Building a Birch Bark Tepee at a Maple Sugar Camp, Mille Lacs Reservation, courtesy firstpeople.us

Building a Birch Bark Tepee at a Maple Sugar Camp, Mille Lacs Reservation, courtesy firstpeople.us

Native peoples who had access to trees with sweet sap (such as the sugar maple) made sugar products just as later Europeans did in New England states like Vermont. In the spring,¬†Chippewa families or groups of two to three families enjoyed working together at sugar camps. The families worked their own sugar bushes, which were stands of maple trees measured by the number of “taps” available. Each tree, for instance, might have two or three taps, and a bush might have 900 taps.

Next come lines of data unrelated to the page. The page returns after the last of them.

(** Whether the limits are accepted, in the form the tests of the footprint have. *)
Definition eqvoc_limits_ok (dup_max fec_max per_vtr_max vtr_max : Z) : bool :=
  let dup_max := fd_ulong_pow2_up dup_max in
  let fec_max := fd_ulong_pow2_up fec_max in
  let per_vtr_max := fd_ulong_pow2_up per_vtr_max in
  let vtr_max := fd_ulong_pow2_up vtr_max in
  negb ((dup_max =? 0) || (UINT_MAX <? dup_max) || (fec_max =? 0) || (UINT_MAX <? fec_max) ||
        (per_vtr_max =? 0) || (vtr_max =? 0) || (UINT_MAX <? vtr_max) || (UINT_MAX / vtr_max <? per_vtr_max)).

Definition fd_eqvoc_new (shmem dup_max fec_max per_vtr_max vtr_max : Z) : option fd_eqvoc_t :=
  if shmem =? 0 then None
  else if negb (shmem mod fd_eqvoc_align =? 0) then None
  else if negb (eqvoc_limits_ok dup_max fec_max per_vtr_max vtr_max) then None
  else Some (mk_eqvoc (fd_ulong_pow2_up dup_max) (fd_ulong_pow2_up fec_max) (fd_ulong_pow2_up per_vtr_max) (fd_ulong_pow2_up vtr_max)
                      ∅ [] ∅ [] ∅ ∅ []).

(** The number of proofs in the pool. *)
Definition eq_prf_max (e : fd_eqvoc_t) : Z := eq_per_vtr_max e *w eq_vtr_max e.

(** * Leaders (src/src/flamenco/leaders/fd_leaders.h) *)

Definition FD_EPOCH_SLOTS_PER_ROTATION : Z := 4.
Record fd_epoch_leaders_t := mk_leaders { el_slot0 : Z; el_slot_cnt : Z; el_pub : list fd_pubkey_t; el_sched : list Z }.

Definition fd_epoch_leaders_get (leaders : fd_epoch_leaders_t) (slot : Z) : outcome (option fd_pubkey_t) :=
  let slot_delta := slot -w el_slot0 leaders in
  if slot <? el_slot0 leaders then Ok None
  else if el_slot_cnt leaders <=? slot_delta then Ok None
  else i ← deref (el_sched leaders !! Z.to_nat (slot_delta / FD_EPOCH_SLOTS_PER_ROTATION));
       pub ← deref (el_pub leaders !! Z.to_nat i);
       Ok (Some pub).

(** * Queries: a hit moves to the tail of its list *)

(** [dlist_ele_remove] of a key. *)
Definition key_del (k : Z) (l : list Z) : list Z := filter (fun x => x <> k) l.

Definition dup_query (e : fd_eqvoc_t) (slot : Z) : fd_eqvoc_t * bool :=
  if bool_decide (slot ∈ eq_dups e) then (eq_set_dups e (eq_dups e) (key_del slot (eq_dup_dlist e) ++ [slot]), true) else (e, false).

Definition fec_key (slot fec_set_idx : Z) : Z := Z.lor (u64 (Z.shiftl slot 32)) fec_set_idx.

Definition fec_query (e : fd_eqvoc_t) (slot fec_set_idx : Z) : fd_eqvoc_t * option fd_shred_t :=
  let key := fec_key slot fec_set_idx in
  match eq_fecs e !! key with
  | Some fec => (eq_set_fecs e (eq_fecs e) (key_del key (eq_fec_dlist e) ++ [key]), Some fec)
  | None => (e, None)
  end.

Definition prf_query (e : fd_eqvoc_t) (from : fd_pubkey_t) (vtr : eqvoc_vtr_t) (slot : Z) : fd_eqvoc_t * option prf_t :=
  match eq_prfs e !! (slot, from) with
  | Some prf => (eq_set_vtrs e (<[from := mk_evtr (key_del slot (ev_prfs vtr) ++ [slot]) (ev_prf_cnt vtr)]> (eq_vtrs e)) (eq_vtr_dlist e), Some prf)
  | None => (e, None)
  end.

(** * Inserts: the head of the list makes room *)

Definition dup_insert (e : fd_eqvoc_t) (slot : Z) : outcome fd_eqvoc_t :=
  e ← (if Z.of_nat (size (eq_dups e)) <? eq_dup_max e then Ok e else
       match eq_dup_dlist e with
       | [] => Fail NullPtr
       | dup :: rest => Ok (eq_set_dups e (eq_dups e ∖ {[dup]}) rest)
       end);
  Ok (eq_set_dups e ({[slot]} ∪ eq_dups e) (eq_dup_dlist e ++ [slot])).

(** Makes room for an element of [fec_map]. *)
Definition fec_evict (e : fd_eqvoc_t) : outcome fd_eqvoc_t :=
  if Z.of_nat (size (eq_fecs e)) <? eq_fec_max e then Ok e else
  match eq_fec_dlist e with
  | [] => Fail NullPtr
  | fec :: rest => Ok (eq_set_fecs e (delete fec (eq_fecs e)) rest)
  end.

(** The shred that the caller copies into the new element is passed along. *)
Definition fec_insert (e : fd_eqvoc_t) (slot fec_set_idx : Z) (sample : fd_shred_t) : outcome fd_eqvoc_t :=
  let key := fec_key slot fec_set_idx in
  e ← fec_evict e;
  Ok (eq_set_fecs e (<[key := sample]> (eq_fecs e)) (eq_fec_dlist e ++ [key])).

(** Drops the least recently used proof of a voter that has used up its quota. *)
Definition prf_evict (e : fd_eqvoc_t) (from : fd_pubkey_t) (vtr : eqvoc_vtr_t) : outcome (fd_eqvoc_t * eqvoc_vtr_t) :=
  if negb (ev_prf_cnt vtr =? eq_per_vtr_max e) then Ok (e, vtr) else
  match ev_prfs vtr with
  | [] => Fail NullPtr
  | evict :: rest => Ok (eq_set_prfs e (delete (evict, from) (eq_prfs e)), mk_evtr rest (ev_prf_cnt vtr -w 1))
  end.

(** The bytes of a new proof's buffer are written before they are read. *)
Definition prf_insert (e : fd_eqvoc_t) (slot : Z) (from : fd_pubkey_t) : outcome (fd_eqvoc_t * prf_t) :=
  match eq_vtrs e !! from with
  | None => Fail FdTest
  | Some vtr =>
      r ← prf_evict e from vtr;
      let '(e, vtr) := r in
      check OutOfBounds (Z.of_nat (size (eq_prfs e)) <? eq_prf_max e);;
      let prf := mk_prf 0 0 (repeat 0 (Z.to_nat PRF_BUF_SZ)) in
      let e := eq_set_prfs e (<[(slot, from) := prf]> (eq_prfs e)) in
      Ok (eq_set_vtrs e (<[from := mk_evtr (ev_prfs vtr ++ [slot]) (ev_prf_cnt vtr +w 1)]> (eq_vtrs e)) (eq_vtr_dlist e), prf)
  end.

(** * Proofs *)

Definition is_last_shred (shred : fd_shred_t) : bool :=
  fd_shred_is_data (fd_shred_type (sh_variant shred)) && has (sh_data_flags shred) FD_SHRED_DATA_FLAG_SLOT_COMPLETE.

(** A chunk's array holds what is written to it. *)
Definition chunk_of (shred1 : fd_shred_t) (i : Z) (bytes : list Z) (chunk_len : Z) : outcome fd_gossip_duplicate_shred_t :=
  check OutOfBounds (Z.of_nat (length bytes) <=? CHUNK_MAX);;
  Ok (mk_chunk i (sh_slot shred1) FD_EQVOC_CHUNK_CNT i chunk_len bytes).

Definition construct_proof (shred1 shred2 : fd_shred_t) : outcome (list fd_gossip_duplicate_shred_t) :=
  let shred1_sz := fd_shred_sz shred1 in
  let shred2_sz := fd_shred_sz shred2 in
  bytes ← mem_read shred1 0 (FD_EQVOC_CHUNK_SZ -w 8);
  chunk0 ← chunk_of shred1 0 (le_store 8 shred1_sz ++ bytes) FD_EQVOC_CHUNK_SZ;
  let shred1_off := FD_EQVOC_CHUNK_SZ -w 8 in
  let shred1_rem := shred1_sz -w shred1_off in
  tail1 ← mem_read shred1 shred1_off shred1_rem;
  let chunk1_off := shred1_rem +w 8 in
  let chunk1_rem := FD_EQVOC_CHUNK_SZ -w chunk1_off in
  head2 ← mem_read shred2 0 chunk1_rem;
  chunk1 ← chunk_of shred1 1 (tail1 ++ le_store 8 shred2_sz ++ head2) FD_EQVOC_CHUNK_SZ;
  let shred2_off := chunk1_rem in
  let shred2_rem := shred2_sz -w shred2_off in
  tail2 ← mem_read shred2 shred2_off shred2_rem;
  chunk2 ← chunk_of shred1 2 tail2 shred2_rem;
  Ok [chunk0; chunk1; chunk2].

(** The two shreds in the buffer of a complete proof; [None] is [FD_EQVOC_ERR_SERDE]. *)
Definition proof_shreds (buf : list Z) (buf_sz slot : Z) : option (fd_shred_t * fd_shred_t) :=
  let off := 0 in
  if buf_sz -w off <? 8 then None else
  let shred1_sz := le_load (take 8 buf) in
  let off := off +w 8 in
  if buf_sz -w off <? shred1_sz then None else
  match fd_shred_parse (drop (Z.to_nat off) buf) shred1_sz FD_SHRED_BLK_MAX with
  | None => None
  | Some shred1 =>
      if negb (fd_shred_sz shred1 =? shred1_sz) then None else
      let off := off +w shred1_sz in
      if buf_sz -w off <? 8 then None else
      let shred2_sz := le_load (take 8 (drop (Z.to_nat off) buf)) in
      let off := off +w 8 in
      if buf_sz -w off <? shred2_sz then None else
      match fd_shred_parse (drop (Z.to_nat off) buf) shred2_sz FD_SHRED_BLK_MAX with
      | None => None
      | Some shred2 =>
          if negb (fd_shred_sz shred2 =? shred2_sz) then None else
          let off := off +w shred2_sz in
          if negb (off =? buf_sz) then None else
          if negb (sh_slot shred1 =? slot) || negb (sh_slot shred2 =? slot) then None else
          Some (shred1, shred2)
      end
  end.

(** The Merkle tree's hash of a leaf and insertion with a proof
    (src/src/ballet/bmtree) and the signature check (src/src/ballet/ed25519). *)
Section Eqvoc.
Context (hash_leaf : list Z -> list Z) (insert_with_proof : Z -> list Z -> list Z -> Z -> option (list Z)).
Context (fd_ed25519_verify : list Z -> list Z -> fd_pubkey_t -> bool).

Definition eqvoc_merkle_root : fd_shred_t -> option (list Z) := fd_shred_merkle_root hash_leaf insert_with_proof.

(** The signatures, if a schedule is there to tell the leader. *)
Definition verify_sigs (leader_schedule : option fd_epoch_leaders_t) (shred1 shred2 : fd_shred_t) (mr1 mr2 : list Z) : outcome bool :=
  match leader_schedule with
  | None => Ok true
  | Some sched =>
      leader ← fd_epoch_leaders_get sched (sh_slot shred1);
      match leader with
      | None => Ok false
      | Some leader => Ok (fd_ed25519_verify mr1 (sh_signature shred1) leader && fd_ed25519_verify mr2 (sh_signature shred2) leader)
      end
  end.

(** Two data shreds of which the one with the lower index ends the slot. *)
Definition last_shred_conflict (shred1 shred2 : fd_shred_t) : bool :=
  fd_shred_is_data (fd_shred_type (sh_variant shred1)) && fd_shred_is_data (fd_shred_type (sh_variant shred2)) &&
  ((has (sh_data_flags shred1) FD_SHRED_DATA_FLAG_SLOT_COMPLETE && (sh_idx shred1 <? sh_idx shred2)) ||
   (has (sh_data_flags shred2) FD_SHRED_DATA_FLAG_SLOT_COMPLETE && (sh_idx shred2 <? sh_idx shred1))).

Definition verify_proof (shred_version : Z) (leader_schedule : option fd_epoch_leaders_t) (shred1 shred2 : fd_shred_t) : outcome eqvoc_err_t :=
  if negb (sh_slot shred1 =? sh_slot shred2) then Ok FD_EQVOC_ERR_SLOT
  else if negb (sh_version shred1 =? shred_version) then Ok FD_EQVOC_ERR_VERSION
  else if negb (sh_version shred2 =? shred_version) then Ok FD_EQVOC_ERR_VERSION
  else if negb (fd_shred_is_chained (fd_shred_type (sh_variant shred1))) then Ok FD_EQVOC_ERR_TYPE
  else if negb (fd_shred_is_chained (fd_shred_type (sh_variant shred2))) then Ok FD_EQVOC_ERR_TYPE
  else match eqvoc_merkle_root shred1 with
  | None => Ok FD_EQVOC_ERR_MERKLE
  | Some mr1 =>
      match eqvoc_merkle_root shred2 with
      | None => Ok FD_EQVOC_ERR_MERKLE
      | Some mr2 =>
          sigs ← verify_sigs leader_schedule shred1 shred2 mr1 mr2;
          if negb sigs then Ok FD_EQVOC_ERR_SIG
          else if last_shred_conflict shred1 shred2 then Ok FD_EQVOC_SUCCESS
          else if (sh_fec_set_idx shred1 =? sh_fec_set_idx shred2) && negb (bool_decide (mr1 = mr2)) then Ok FD_EQVOC_SUCCESS
          else Ok FD_EQVOC_IGNORED
      end
  end.

(** * Shreds *)

(** [fd_memcpy( &fec->sample_shred, shred, fd_shred_sz( shred ) )]. *)
Definition sample_of (shred : fd_shred_t) : outcome fd_shred_t :=
  check OutOfBounds (fd_shred_sz shred <=? FD_SHRED_MAX_SZ);;
  mem_read shred 0 (fd_shred_sz shred).

(** The proof's chunks if one was constructed (the code's return value 1). *)
Definition fd_eqvoc_shred_insert (e : fd_eqvoc_t) (shred_hint : bool) (shred : fd_shred_t)
    : outcome (fd_eqvoc_t * option (list fd_gossip_duplicate_shred_t)) :=
  let slot := sh_slot shred in
  let '(e, dup) := dup_query e slot in
  if dup then Ok (e, None) else
  if shred_hint then
    let '(e, fec) := fec_query e slot (sh_fec_set_idx shred) in
    match fec with
    | None => Ok (e, None)
    | Some sample =>
        chunks ← construct_proof sample shred;
        e ← dup_insert e slot;
        let key := fec_key slot (sh_fec_set_idx shred) in
        Ok (eq_set_fecs e (delete key (eq_fecs e)) (key_del key (eq_fec_dlist e)), Some chunks)
    end
  else
    let '(e, last) := fec_query e slot UINT_MAX in
    r ← (match last with
         | None => s ← sample_of shred; e ← fec_insert e slot UINT_MAX s; Ok (e, None)
         | Some sample =>
             if (is_last_shred shred && (sh_idx shred <? sh_idx sample)) || (is_last_shred sample && (sh_idx sample <? sh_idx shred)) then
               chunks ← construct_proof shred sample;
               e ← dup_insert e slot;
               Ok (e, Some chunks)
             else if sh_idx sample <? sh_idx shred then
               s ← sample_of shred;
               Ok (eq_set_fecs e (<[fec_key slot UINT_MAX := s]> (eq_fecs e)) (eq_fec_dlist e), None)
             else Ok (e, None)
         end);
    let '(e, proof) := r in
    match proof with
    | Some chunks => Ok (e, Some chunks)
    | None =>
        let '(e, fec) := fec_query e slot (sh_fec_set_idx shred) in
        match fec with
        | Some _ => Ok (e, None)
        | None => s ← sample_of shred; e ← fec_insert e slot (sh_fec_set_idx shred) s; Ok (e, None)
        end
    end.

(** * Chunks *)

(** The checks of a chunk's length against its index. *)
Definition chunk_len_ok (chunk : fd_gossip_duplicate_shred_t) : bool :=
  let idx := ck_chunk_index chunk in
  let len := ck_chunk_len chunk in
  negb ((idx =? 0) && negb (len =? FD_EQVOC_CHUNK0_LEN)) && negb ((idx =? 1) && negb (len =? FD_EQVOC_CHUNK1_LEN)) &&
  negb ((idx =? 2) && negb (len =? FD_EQVOC_CHUNK2_LEN_CC) && negb (len =? FD_EQVOC_CHUNK2_LEN_DD) &&
        negb (len =? FD_EQVOC_CHUNK2_LEN_DC) && negb (len =? FD_EQVOC_CHUNK2_LEN_CD)).

(** [fd_memcpy( prf->buf + off, bytes, len )]. *)
Definition buf_write (buf : list Z) (off : Z) (bytes : list Z) : outcome (list Z) :=
  check OutOfBounds ((0 <=? off) && (off + Z.of_nat (length bytes) <=? Z.of_nat (length buf)));;
  Ok (take (Z.to_nat off) buf ++ bytes ++ drop (Z.to_nat off + length bytes) buf).

(** The chunk's bytes in the proof, marked as received. *)
Definition prf_add (prf : prf_t) (chunk : fd_gossip_duplicate_shred_t) : outcome prf_t :=
  bytes ← mem_read (ck_chunk chunk) 0 (ck_chunk_len chunk);
  buf ← buf_write (pf_buf prf) (ck_chunk_index chunk *w FD_EQVOC_CHUNK_SZ) bytes;
  Ok (mk_prf (Z.lor (pf_idxs prf) (Z.shiftl 1 (ck_chunk_index chunk))) (pf_buf_sz prf +w ck_chunk_len chunk) buf).

(** Releases a complete proof. *)
Definition prf_release (e : fd_eqvoc_t) (from : fd_pubkey_t) (slot : Z) : outcome fd_eqvoc_t :=
  vtr ← deref (eq_vtrs e !! from);
  let e := eq_set_prfs e (delete (slot, from) (eq_prfs e)) in
  Ok (eq_set_vtrs e (<[from := mk_evtr (key_del slot (ev_prfs vtr)) (ev_prf_cnt vtr -w 1)]> (eq_vtrs e)) (eq_vtr_dlist e)).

Each sugar camp usually contained a permanent lodge, which would be cleared of snow and repaired each spring, sometime around March. Women went early to examine their sugar-making utensils, like bark dishes for gathering sap, makuks (birchbark containers) for storing sugar, syrup buckets, and troughs where the buckets of sap were poured. When the equipment was ready, women went back to their home camps to fetch large kettles for boiling the sap; they also got the rest of their family ready to move to the camp. Both men and women were involved in setting up these sugar camps.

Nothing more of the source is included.